START Data

(** * Placement and boolean-construction helpers of the 6-axis-robot CAD macros

    The repository is a set of Python macros that drive a host CAD
    application (imported as [App], [Part], [Gui]).  Every recipe script
    carries its own copy of the same helper layer
    ([compound_rotation], [create_rotation], [cut], [make_hole],
    [join_parts], [create_centered_rectangle], [create_hollow_cylinder]);
    [src/useful_functions.py] is the reference copy.

    Conventions of this development.

    - Python numbers are read as real numbers ([R]): the arithmetic of the
      helpers ([/ 2], unary minus, [math.cos], [math.sin], [math.radians])
      is the exact one, rounding is not modelled.
    - The host API is not part of the repository.  Module [Host] fixes the
      part of it the helpers call: vectors, rotations, placements (spec,
      sections 3 and 6: a placement is a translation vector and a
      rotation).  A host rotation is stored by the application as a unit
      quaternion; here it is the 3x3 matrix of the linear map the
      quaternion denotes, so that [multiply] is the matrix product and
      [multVec] the matrix-vector product.
    - The active document is an explicit store: a list of objects in
      creation order, an object handle is its index.  Helper calls are
      computations in a state-and-exception monad over that store. *)

From Stdlib Require Import Reals Lra Lia List String Bool Arith.
Import ListNotations.

Local Open Scope R_scope.

(** ** The host API: vectors and rotations *)

Module Host.

(** Modelled from the spec: the host's vector type, [App.Vector(x, y, z)],
    is not in the repository; it is a triple of coordinates. *)
Record Vector : Type := mkVector { vx : R; vy : R; vz : R }.
(** * pkg/cfn/builder/vpc_ipv4.go: the IPv4 VPC resource set

    A shallow embedding of the builder that turns a cluster's network
    configuration into CloudFormation resources (the create path) or adopts
    the subnets of an existing VPC (the import path), followed by the
    properties of it that the specification states.

    Conventions of the embedding.
    - Go strings are [string]s of bytes; the names this package handles
      (availability zones, logical resource names) are ASCII.
    - A nullable pointer field is an [option]; dereferencing [None] panics.
    - The objects the receiver points to and mutates ([v.rs],
      [v.subnetDetails]) live in a [Store] that every method threads; the
      receiver [v] itself keeps the fields that never change.
    - [range] over a Go map visits the entries in an order the runtime picks;
      every function with such a loop takes the order as a [GoRange].
    - Go [int] is 64 bits wide; the only integer arithmetic here is
      [2 * len + 2] and a counter bounded by [len] plus the number of map
      entries, both far below [2^63], so [Z] is exact. *)

From Stdlib Require Import ZArith Lia List String Ascii Bool.
From stdpp Require Import base option list gmap strings.

Open Scope string_scope.
Open Scope list_scope.
Open Scope Z_scope.

(* ===================================================================== *)
(** ** Package [strings] (Go standard library), on ASCII text *)
(* ===================================================================== *)

Module strings.

(** [unicode.ToUpper] on one byte: the letters a-z are moved to A-Z, every
    other byte is kept. *)
Definition upper (c : ascii) : ascii :=
  let n := nat_of_ascii c in
  if ((97 <=? n) && (n <=? 122))%nat then ascii_of_nat (n - 32) else c.

Fixpoint ToUpper (s : string) : string :=
  match s with
  | EmptyString => EmptyString
  | String c rest => String (upper c) (ToUpper rest)
  end.

(** [strings.Split(s, sep)] for a separator of one byte, which is all this
    package passes. The result is never empty: splitting the empty string
    gives one empty piece. *)
Fixpoint Split (s : string) (sep : ascii) : list string :=
  match s with
  | EmptyString => [EmptyString]
  | String c rest =>
      match Split rest sep with
      | [] => [EmptyString]
      | piece :: pieces =>
          if Ascii.eqb c sep then EmptyString :: piece :: pieces
          else String c piece :: pieces
      end
  end.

END Data

→ **Exercise**: Count the lines in the records that include the word "embedding". Report the total alone.

→ **Written reply**: 2